Lemma substring_refl (s : string) : substring s s.
Proof. exists "", "". simpl. now rewrite append_nil_r. Qed.

Lemma substring_trans (a b c : string) :
  substring a b -> substring b c -> substring a c.
Proof.
  intros [p1 [q1 ->]] [p2 [q2 ->]]. exists (p2 ++ p1), (q1 ++ q2).
  now rewrite !append_assoc.
Qed.

Lemma lstrip_suffix (s : string) : exists pre, s = pre ++ lstrip s.
Proof.
  induction s as [|c s [pre IH]]; [now exists "" |]. cbn.
  destruct (is_space c); [| now exists ""].
  exists (String c pre). cbn. now rewrite <- IH.
Qed.

Lemma rstrip_prefix (s : string) : exists post, s = rstrip s ++ post.
Proof.
  induction s as [|c s [post IH]]; [now exists "" |]. cbn.
  destruct (is_space c && (rstrip s =? "")); [now exists (String c s) |].
  exists post. cbn. now rewrite <- IH.
Qed.

Lemma strip_substring (s : string) : substring (strip s) s.
Proof.
  unfold strip. destruct (lstrip_suffix s) as [pre Hl].
  destruct (rstrip_prefix (lstrip s)) as [post Hr].
  exists pre, post. now rewrite <- Hr.
Qed.

Lemma strip_trimmed (s : string) : trimmed (strip s).
Proof. apply strip_idempotent. Qed.

(** The text before the leftmost separator holds no separator. *)
Lemma leftmost_clean (sep s pre post : string) :
  sep <> "" -> leftmost sep s pre post -> ~ substring sep pre.
Proof.
  intros Hsep [E H] [a [b Hpre]].
  specialize (H a (b ++ sep ++ post)).
  rewrite E, Hpre, !append_assoc in H. specialize (H eq_refl).
  rewrite !append_length in H.
  destruct sep; [contradiction | cbn in H; lia].
Qed.

(** Every piece of [split] is a part of the text and holds no separator. *)
Lemma split_pieces (sep : string) (n : nat) (s : string) :
  sep <> "" -> String.length s <= n ->
  forall p, In p (split sep s) -> ~ substring sep p /\ substring p s.
Proof.
  intros Hsep. revert s. induction n as [|n IH]; intros s Hlen p Hin.
  - destruct s; [| cbn in Hlen; lia]. cbn in Hin. destruct Hin as [<- | []].
    split; [| apply substring_refl].
    intros [a [b E]]. destruct a; destruct sep; try discriminate. contradiction.
  - destruct (contains sep s) eqn:C.
    + apply contains_spec in C. destruct (leftmost_exists _ _ C) as [pre [post L]].
      rewrite (split_leftmost sep s pre post Hsep L) in Hin.
      destruct L as [E Hmin]. destruct Hin as [<- | Hin].
      * split; [apply (leftmost_clean sep s pre post Hsep); now split |].
        exists "", (sep ++ post). exact E.
      * assert (Hpost : String.length post <= n).
        { rewrite E, !append_length in Hlen. destruct sep; [contradiction |].
          cbn in Hlen. lia. }
        destruct (IH post Hpost p Hin) as [Hc Hs]. split; [exact Hc |].
        apply (substring_trans p post s Hs). exists (pre ++ sep), "".
        now rewrite append_nil_r, append_assoc.
    + apply contains_false in C. rewrite (split_absent sep s C) in Hin.
      destruct Hin as [<- | []]. split; [exact C | apply substring_refl].
Qed.

Lemma subject_of_bounds (body : string) :
  1 <= String.length (Streamlit_app.subject_of body) <= 30.
Proof.
  unfold Streamlit_app.subject_of.
  destruct (slice_to_spec 30 body) as [rest [_ L]].
  destruct (slice_to 30 body) eqn:E; cbn [String.eqb]; [cbn; lia |].
  cbn [String.length] in *. lia.
Qed.

Section ExtractorShape.
Import Streamlit_app.

(** What was read from the prompt is trimmed text found between the
    separators. *)
Lemma parse_send_parts (prompt recipient body : string) :
  parse_send prompt = Ok (recipient, body) ->
  exists seg first,
    In seg (split "send an email to" prompt)
    /\ In first (split "saying" (strip seg))
    /\ recipient = strip first
    /\ (body = "Hello!"
        \/ exists second, In second (split "saying" (strip seg)) /\ body = strip second).
Proof.
  unfold parse_send.
  destruct (split "send an email to" prompt) as [|a [|seg tl]] eqn:E1;
    try discriminate.
  cbn -[split strip]. 
  destruct (split "saying" (strip seg)) as [|p0 [|p1 tl2]] eqn:E2;
    cbn -[split strip]; try discriminate;
    intros H; injection H as <- <-; exists seg, p0; rewrite E2.
  - split; [right; now left |]. split; [now left |]. split; [reflexivity | now left].
  - split; [right; now left |]. split; [now left |]. split; [reflexivity |].
    right. exists p1. split; [right; now left | reflexivity].
Qed.

(** X8.  Whatever the prompt, the values posted by the send branch are
    clean: the recipient and the body have no white space at either end,
    and the subject has between 1 and 30 characters. *)
Theorem extract_trimmed (prompt : string) :
  trimmed (fst (extract prompt))
  /\ trimmed (snd (extract prompt))
  /\ 1 <= String.length (subject_of (snd (extract prompt))) <= 30
  /\ forall W, classify (normalize prompt) = SEND_EMAIL ->
       exists recipient subject body,
         snd (reply_to W prompt) = [send_email_request recipient subject body]
         /\ trimmed recipient /\ trimmed body
         /\ 1 <= String.length subject <= 30.
Proof.
  assert (H : trimmed (fst (extract prompt)) /\ trimmed (snd (extract prompt))).
  { unfold extract. destruct (parse_send prompt) as [[recipient body] | e] eqn:E.
    - destruct (parse_send_parts _ _ _ E) as [seg [first [_ [_ [-> Hb]]]]].
      split; [apply strip_trimmed |].
      destruct Hb as [-> | [second [_ ->]]]; [reflexivity | apply strip_trimmed].
    - split; reflexivity. }
  destruct H as [Hr Hb].
  split; [exact Hr |]. split; [exact Hb |]. split; [apply subject_of_bounds |].
  intros W C. rewrite reply_to_calls, C.
  exists (fst (extract prompt)), (subject_of (snd (extract prompt))),
         (snd (extract prompt)).
  split; [reflexivity |]. split; [exact Hr |]. split; [exact Hb |].
  apply subject_of_bounds.
Qed.

(** X9.  The separators never reach the mail: the recipient and the body
    read from a prompt contain neither "saying" nor "send an email to",
    so a body is cut at the next "saying" and cannot quote either
    phrase. *)
Theorem extract_never_holds_separator (prompt : string) :
  let recipient := fst (extract prompt) in
  let body := snd (extract prompt) in
  ~ substring "saying" recipient /\ ~ substring "saying" body
  /\ ~ substring "send an email to" recipient
  /\ ~ substring "send an email to" body.
Proof.
  cbv zeta. unfold extract.
  destruct (parse_send prompt) as [[recipient body] | e] eqn:E;
    [| cbn [fst snd]; repeat split; apply contains_false; reflexivity].
  cbn [fst snd].
  destruct (parse_send_parts _ _ _ E) as [seg [first [Hseg [Hfirst [-> Hb]]]]].
  destruct (split_pieces "send an email to" _ prompt ltac:(discriminate)
              (Nat.le_refl _) seg Hseg) as [Hseg_clean _].
  assert (Hpiece : forall p, In p (split "saying" (strip seg)) ->
            ~ substring "saying" (strip p)
            /\ ~ substring "send an email to" (strip p)).
  { intros p Hp.
    destruct (split_pieces "saying" _ (strip seg) ltac:(discriminate)
                (Nat.le_refl _) p Hp) as [Hclean Hsub].
    split.
    - intros H. apply Hclean. exact (substring_trans _ _ _ H (strip_substring p)).
    - intros H. apply Hseg_clean.
      apply (substring_trans _ (strip p) _ H).
      apply (substring_trans _ p _ (strip_substring p)).
      exact (substring_trans _ _ _ Hsub (strip_substring seg)). }
  destruct (Hpiece first Hfirst) as [H1 H2].
  destruct Hb as [-> | [second [Hsecond ->]]].
  - repeat split; try assumption; apply contains_false; reflexivity.
  - destruct (Hpiece second Hsecond) as [H3 H4]. repeat split; assumption.
Qed.

End ExtractorShape.

(* ------------------------------------------------------------------ *)
(** ** organize_labels *)
(* ------------------------------------------------------------------ *)

Section OrganizeLabels.
Import Main_labels.

Lemma key_eq_str (k : pyval) (n : string) : key_eq k (PStr n) = eq_str k n.
Proof. now destruct k. Qed.

Lemma key_eq_same_str (k0 k : pyval) (n : string) :
  key_eq k0 k = true -> eq_str k0 n = eq_str k n.
Proof.
  destruct k0, k; cbn; try discriminate; try reflexivity.
  intros H. apply String.eqb_eq in H. now subst.
Qed.

Lemma keyed_lookup_set_str (n : string) (k v : pyval) (m : keyed) :
  keyed_lookup (PStr n) (keyed_set k v m)
  = if eq_str k n then Some v else keyed_lookup (PStr n) m.
Proof.
  induction m as [|[k0 v0] m IH]; cbn [keyed_set keyed_lookup].
  - now rewrite key_eq_str.
  - destruct (key_eq k0 k) eqn:E; cbn [keyed_lookup]; rewrite key_eq_str.
    + rewrite (key_eq_same_str k0 k n E). now destruct (eq_str k n).
    + rewrite IH. destruct (eq_str k0 n) eqn:E0; [| reflexivity].
      destruct (eq_str k n) eqn:E1; [| reflexivity].
      destruct k0, k; try discriminate. cbn in E, E0, E1.
      apply String.eqb_eq in E0, E1. subst.
      now rewrite String.eqb_refl in E.
Qed.

Lemma label_ok_fields (lab : dict) :
  label_ok lab = true ->
  py_getitem (PDict lab) "name" = Ok (dict_get "name" lab)
  /\ py_getitem (PDict lab) "id" = Ok (dict_get "id" lab)
  /\ hashable (dict_get "name" lab) = true.
Proof.
  unfold label_ok, dict_has, dict_get, dict_get_default. cbn [py_getitem].
  destruct (dict_lookup "name" lab); [| discriminate].
  destruct (dict_lookup "id" lab); [| discriminate]. cbn.
  intros H. now repeat split.
Qed.

(** The map built from well-formed labels gives each name its last id. *)
Lemma build_label_map_last (labels : list dict) (acc : keyed) :
  forallb label_ok labels = true ->
  exists m, build_label_map labels acc = Ok m
    /\ forall n, keyed_lookup (PStr n) m
                 = match last_id n labels with
                   | Some id => Some id
                   | None => keyed_lookup (PStr n) acc
                   end.
Proof.
  revert acc. induction labels as [|lab rest IH]; intros acc H.
  - exists acc. now split.
  - cbn [forallb] in H. apply andb_true_iff in H. destruct H as [Hlab Hrest].
    destruct (label_ok_fields lab Hlab) as [Hn [Hi Hh]].
    cbn [build_label_map]. rewrite Hn.
    cbn -[py_getitem build_label_map hashable keyed_set]. rewrite Hi.
    cbn -[py_getitem build_label_map hashable keyed_set]. rewrite Hh.
    destruct (IH (keyed_set (dict_get "name" lab) (dict_get "id" lab) acc) Hrest)
      as [m [Hm Hl]].
    exists m. split; [exact Hm |]. intros n. rewrite Hl. cbn [last_id].
    destruct (last_id n rest); [reflexivity |]. rewrite keyed_lookup_set_str.
    now destruct (eq_str (dict_get "name" lab) n).
Qed.

(** The calls up to the choice between an existing and a new label. *)
Lemma organize_labels_resolved (W : world) (body : dict) (name : string)
    (labels : list dict) :
  truthy (dict_get "message_id" body) = true ->
  dict_get "label" body = PStr name -> name <> "" ->
  list_labels W = Ok labels ->
  forallb label_ok labels = true ->
  organize_labels W body
  = match last_id name labels with
    | Some id =>
        let modify := call_modify_message_labels (dict_get "message_id" body) [id] in
        match modify_message_labels W (dict_get "message_id" body) [id] with
        | Ok res => (Ok (Main.respond (PDict [("ok", PBool true); ("result", res)])),
                     [call_list_labels; modify])
        | Raised e => (Ok (Main.server_error e), [call_list_labels; modify])
        end
    | None =>
        let create := call_create_label (PStr name) in
        match create_label W (PStr name) with
        | Ok created =>
            match get_id created with
            | Ok id =>
                let modify :=
                  call_modify_message_labels (dict_get "message_id" body) [id] in
                match modify_message_labels W (dict_get "message_id" body) [id] with
                | Ok res =>
                    (Ok (Main.respond (PDict [("ok", PBool true); ("result", res)])),
                     [call_list_labels; create; modify])
                | Raised e =>
                    (Ok (Main.server_error e), [call_list_labels; create; modify])
                end
            | Raised e => (Ok (Main.server_error e), [call_list_labels; create])
            end
        | Raised e => (Ok (Main.server_error e), [call_list_labels; create])
        end
    end.
Proof.
  intros Hid Hlabel Hname Hl Hok. unfold organize_labels.
  rewrite Hid, Hlabel. apply String.eqb_neq in Hname.
  cbn [truthy negb orb]. rewrite Hname. cbn [negb orb].
  destruct (build_label_map_last labels [] Hok) as [m [Hm Hlook]].
  specialize (Hlook name). cbn [keyed_lookup] in Hlook.
  cbn -[build_label_map keyed_has keyed_getitem get_id]. rewrite Hl.
  cbn -[build_label_map keyed_has keyed_getitem get_id]. rewrite Hm.
  cbn -[keyed_getitem get_id]. unfold keyed_getitem. cbn [hashable].
  destruct (last_id name labels) as [id|]; rewrite Hlook;
    cbn -[get_id].
  - destruct (modify_message_labels W _ _); reflexivity.
  - destruct (create_label W (PStr name)) as [created|e]; cbn -[get_id];
      [| reflexivity].
    destruct (get_id created) as [id|e]; cbn; [| reflexivity].
    destruct (modify_message_labels W _ _); reflexivity.
Qed.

--

Since only lines holding the word "truthy" matter, count them in the data above and report the number alone.

## WRITTEN REPLY
2